— PROVIDED INFORMATION —
Lemma kbd_track_filter (c : ascii) (t : trace) :
  forall d, kbd_track c d (filter (about_kbd c) t) = kbd_track c d t.
Proof.
  induction t as [|e t IH]; intros d; [reflexivity|].
  destruct e as [| | | | | | | | | | | | | |c'|c'|];
    cbn [filter about_kbd kbd_track]; try apply IH;
    destruct (Ascii.eqb c' c) eqn:E; cbn [kbd_track]; rewrite ?E;
    try apply IH; destruct d; try apply IH; reflexivity.
Qed.

Lemma off_encoder_about_kbd (c : ascii) : off_encoder (about_kbd c).
Proof.
  assert (Hoff : off_ring (about_kbd c)) by (split; intros; reflexivity).
  hush_encoder Hoff.
Qed.

(** X12. The keyboard reports of a key are balanced.  For each of the keys
    4, 5 and 6, bound to the characters d, e and f, take the character as
    down on the host exactly when the stored flag of the key says pressed
    at the start of a run of passes.  Then over any run, ended or hung,
    and whatever the other keys and the encoder do, [KBD_press] of the
    character is called only when the reports so far left it up and
    [KBD_release] only when they left it down: the host never gets two
    presses or two releases of a character in a row, and at the end of the
    run the character is down on the host exactly when the stored flag of
    the key says pressed. *)
Theorem keyboard_reports_are_balanced (k : key) (c : ascii)
  (ios : list poll) (s : state) :
  key_char k = Some c ->
  kbd_track c (key_last k s) (emitted (loop ios s))
  = Some (key_last k (final (loop ios s))).
Proof.
  intros Hc.
  apply (loop_tracks (kbd_track c) (key_last k)).
  - reflexivity.
  - intros x t u. apply kbd_track_app.
  - intros io s0. rewrite <- kbd_track_filter.
    assert (Hothers : forall j i, key_eqb j k = false ->
                                  silent (about_kbd c) (handle_key j i)).
    { intros j i Hj.
      destruct k; try discriminate Hc; injection Hc as <-;
        destruct j; try discriminate Hj; cbn [handle_key];
        unfold_handlers; unfold_callbacks; unfold_drivers; hush. }
    pose proof (loop_body_view_of_key (about_kbd c) k io s0 Hothers
                  (off_encoder_about_kbd c) eq_refl eq_refl) as V.
    unfold obs in V. injection V as -> ->.
    destruct k; try discriminate Hc; injection Hc as <-;
      destruct (PIN_read io _), (key_last _ s0); reflexivity.
Qed.

(** Key 5 pressed, held and released while key 4 goes down: the character
    e ends up, as the key. *)
Lemma keyboard_reports_are_balanced_witness :
  kbd_track "e"%char false
    (emitted (loop [with_pin PIN_KEY5 false idle;
                    with_pin PIN_KEY4 false (with_pin PIN_KEY5 false idle);
                    with_pin PIN_KEY4 false idle] init_state))
  = Some false.
Proof.
  exact (keyboard_reports_are_balanced Key5 "e"%char
           [with_pin PIN_KEY5 false idle;
            with_pin PIN_KEY4 false (with_pin PIN_KEY5 false idle);
            with_pin PIN_KEY4 false idle] init_state eq_refl).
Defined.

(* ------------------------------------------------------------------ *)
(** *** The colours on the ring *)

Lemma hues_ring_frame (p : Z) :
  hues (ring_frame p)
  = map (fun o => (p + 16 * Z.of_nat o) mod 192) (seq 0 12).
Proof. reflexivity. Qed.

Lemma rotl_ring_hues (p : Z) :
  0 <= p < 192 ->
  map (fun o => ((p + 16) mod 192 + 16 * Z.of_nat o) mod 192) (seq 0 12)
  = rotl (map (fun o => (p + 16 * Z.of_nat o) mod 192) (seq 0 12)).
Proof.
  intros Hp. cbn [seq map rotl app].
  repeat (f_equal; [rewrite Zplus_mod_idemp_l; f_equal; lia|]).
  f_equal. rewrite Zplus_mod_idemp_l.
  change (16 * Z.of_nat 11) with 176. change (16 * Z.of_nat 0) with 0.
  Z.div_mod_to_equations; lia.
Qed.

(** X13. Two detents move the colours by one pixel.  From every phase in
    0..191, the hues the ring is rendered with after two clockwise steps
    are the hues it had before, turned by one place: every ring pixel takes
    the hue of its upper neighbour and pixel 17 the hue pixel 6 had;
    two counter-clockwise steps turn them back. *)
Theorem two_detents_shift_ring_by_one_pixel (s : state) :
  phase_ok s ->
  hues (emitted (NEO_encoder_update (final (times 2 NEO_encoder_cw s))))
  = rotl (hues (emitted (NEO_encoder_update s)))
  /\ rotl (hues (emitted (NEO_encoder_update
                            (final (times 2 NEO_encoder_ccw s)))))
     = hues (emitted (NEO_encoder_update s)).
Proof.
  intros Hs. pose proof Hs as Hr. unfold phase_ok in Hr.
  destruct (times_cw 2 s Hs) as [Hcw _].
  destruct (times_ccw 2 s Hs) as [Hccw _].
  change (8 * Z.of_nat 2) with 16 in Hcw, Hccw.
  assert (Hok : forall n, phase_ok (set_neoencoder (n mod 192) s)).
  { intros n. unfold phase_ok. rewrite neoencoder_set.
    apply Z.mod_pos_bound. lia. }
  rewrite Hcw, Hccw, !NEO_encoder_update_emitted by (apply Hok || exact Hs).
  rewrite !neoencoder_set, !hues_ring_frame.
  split.
  - apply rotl_ring_hues, Hr.
  - rewrite <- rotl_ring_hues by (apply Z.mod_pos_bound; lia).
    apply map_ext. intros o. do 2 f_equal.
    Z.div_mod_to_equations; lia.
Qed.
Lemma store_and_index_consumed env b w :
  consumed 1 w (snd (store_and_index env b w)).
Proof.
  destruct (insert_reply (DB env) w b) as [| |e] eqn:Hreply.
  - rewrite (store_and_index_commits _ _ _ Hreply).
    unfold bind, Ai_run_embedding.
    destruct (embed_reply (AI env) (after_commit b w) [b]) as [output|e].
    + unfold Vectorize_upsert. destruct (upsert_fault _ _ _) as [e|].
      * apply (consumed_one _ _ [new_row b w] []
                 [CallInsert b (Fulfilled (commit_reply (new_row b w)));
                  CallEmbed [b] (Fulfilled output);
                  CallUpsert [vector_for (new_row b w) output] (Rejected e)]);
          read_world; try reflexivity; try lia;
          try (now rewrite app_nil_r); try (now rewrite <- !app_assoc);
          repeat constructor.
      * apply (consumed_one _ _ [new_row b w] []
                 [CallInsert b (Fulfilled (commit_reply (new_row b w)));
                  CallEmbed [b] (Fulfilled output);
                  CallUpsert [vector_for (new_row b w) output] (Fulfilled tt)]);
          read_world; try reflexivity; try lia;
          try (now rewrite app_nil_r); try (now rewrite <- !app_assoc);
          repeat constructor.
    + apply (consumed_one _ _ [new_row b w] []
               [CallInsert b (Fulfilled (commit_reply (new_row b w)));
                CallEmbed [b] (Rejected e)]);
        read_world; try reflexivity; try lia;
        try (now rewrite app_nil_r); try (now rewrite <- !app_assoc);
        repeat constructor.
  - rewrite (store_and_index_reports _ _ _ Hreply). destruct (converts b).
    + apply (consumed_one _ _ [] [FailedToInsert b] [CallInsert b (Fulfilled failure_reply)]);
        read_world; try reflexivity; try lia;
        try (now rewrite app_nil_r); repeat constructor.
    + apply (consumed_one _ _ [] [] [CallInsert b (Fulfilled failure_reply)]);
        read_world; try reflexivity; try lia;
        try (now rewrite app_nil_r); repeat constructor.
  - rewrite (store_and_index_insert_throws _ _ _ _ Hreply).
    apply (consumed_one _ _ [] [] [CallInsert b (Rejected e)]);
      read_world; try reflexivity; try lia;
      try (now rewrite app_nil_r); repeat constructor.
Qed.

Lemma queue_message_consumed m env w :
  consumed 1 w (snd (queue_message m env w)).
Proof.
  destruct (queue_message_shape m env w) as [[e H] | [[line H] | [b H]]]; rewrite H.
  - apply (consumed_one _ _ [] [] []); simpl; try reflexivity; try lia;
      try (now rewrite app_nil_r); constructor.
  - apply (consumed_one _ _ [] [line] []); simpl; try reflexivity; try lia;
      try (now rewrite app_nil_r); constructor.
  - apply store_and_index_consumed.
Qed.

Lemma queue_loop_consumed batch env w :
  consumed (List.length batch) w (snd (queue_loop batch env w)).
Proof.
  revert w. induction batch as [|m rest IH]; intros w.
  - apply consumed_refl.
  - rewrite queue_loop_cons.
    pose proof (queue_message_consumed m env w) as Hstep.
    destruct (queue_message m env w) as [[[]|e] w1]; simpl in Hstep.
    + apply (consumed_trans 1 (List.length rest) _ _ _ Hstep (IH w1)).
    + destruct Hstep as [Hclock [Hqueue [added [lines [trace H]]]]].
      repeat split; try assumption. exists added, lines, trace.
      simpl List.length. intuition lia.
Qed.

(** X9. A run of the consumer over a batch only appends: it leaves the
    rows of the table in place and adds rows after them, each stamped
    with the clock, and it adds lines to the console; rows and lines
    together are at most one per message.  It makes at most three
    binding calls per message, none of them a select, a chat or a send,
    and leaves the backlog and the clock as they are. *)
Theorem consumer_only_appends batch env w :
  let w' := snd (queue batch env w) in
  clock w' = clock w
  /\ queue_backlog w' = queue_backlog w
  /\ exists added lines trace,
       table_messages w' = table_messages w ++ added
       /\ console w' = console w ++ lines
       /\ calls w' = calls w ++ trace
       /\ (List.length added + List.length lines <= List.length (messages batch))%nat
       /\ (List.length trace <= 3 * List.length (messages batch))%nat
       /\ Forall (fun row => created_at row = clock w) added
       /\ Forall consumer_call trace.
Proof. intros w'. apply (queue_loop_consumed (messages batch) env w). Qed.

End ConsumerFrame.

(* ------------------------------------------------------------------ *)
(** *** The queue consumer: payloads, partial success, healthy runs *)

Section ConsumerFurther.
Context {runtime : Runtime}.

(** Once the insert commits the row is in the table, whatever the
    embedding call and the upsert do. *)
Lemma committed_row_stays env b w :
  insert_reply (DB env) w b = InsertCommits ->
  table_messages (snd (store_and_index env b w)) = table_messages w ++ [new_row b w].
Proof.
  intros Hreply. rewrite (store_and_index_commits _ _ _ Hreply).
  unfold bind, Ai_run_embedding.
  destruct (embed_reply _ _ _); [|reflexivity].
  unfold Vectorize_upsert. destruct (upsert_fault _ _ _); reflexivity.
Qed.

(** With bindings that always answer, a body is stored and indexed. *)
Lemma store_and_index_answers env b w :
  always_answers env ->
  exists output,
    store_and_index env b w
    = (Fulfilled tt,
       record_call (CallUpsert [vector_for (new_row b w) output] (Fulfilled tt))
         (index_all [vector_for (new_row b w) output]
            (record_call (CallEmbed [b] (Fulfilled output)) (after_commit b w)))).
Proof.
  intros [Hinsert [Hembed Hupsert]].
  rewrite (store_and_index_commits _ _ _ (Hinsert w b)).
  destruct (Hembed (after_commit b w) [b]) as [output Houtput].
  exists output. unfold bind, Ai_run_embedding. rewrite Houtput.
  unfold Vectorize_upsert. now rewrite Hupsert.
Qed.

— YOUR INSTRUCTIONS —
Every line above from the line with "destruct e as" to the line with "presses or two", inclusive, must be returned exactly; no other line belongs in the reply.

— RESPONSE AREA —
  destruct e as [| | | | | | | | | | | | | |c'|c'|];
    cbn [filter about_kbd kbd_track]; try apply IH;
    destruct (Ascii.eqb c' c) eqn:E; cbn [kbd_track]; rewrite ?E;
    try apply IH; destruct d; try apply IH; reflexivity.
Qed.

Lemma off_encoder_about_kbd (c : ascii) : off_encoder (about_kbd c).
Proof.
  assert (Hoff : off_ring (about_kbd c)) by (split; intros; reflexivity).
  hush_encoder Hoff.
Qed.

(** X12. The keyboard reports of a key are balanced.  For each of the keys
    4, 5 and 6, bound to the characters d, e and f, take the character as
    down on the host exactly when the stored flag of the key says pressed
    at the start of a run of passes.  Then over any run, ended or hung,
    and whatever the other keys and the encoder do, [KBD_press] of the
    character is called only when the reports so far left it up and
    [KBD_release] only when they left it down: the host never gets two
    presses or two releases of a character in a row, and at the end of the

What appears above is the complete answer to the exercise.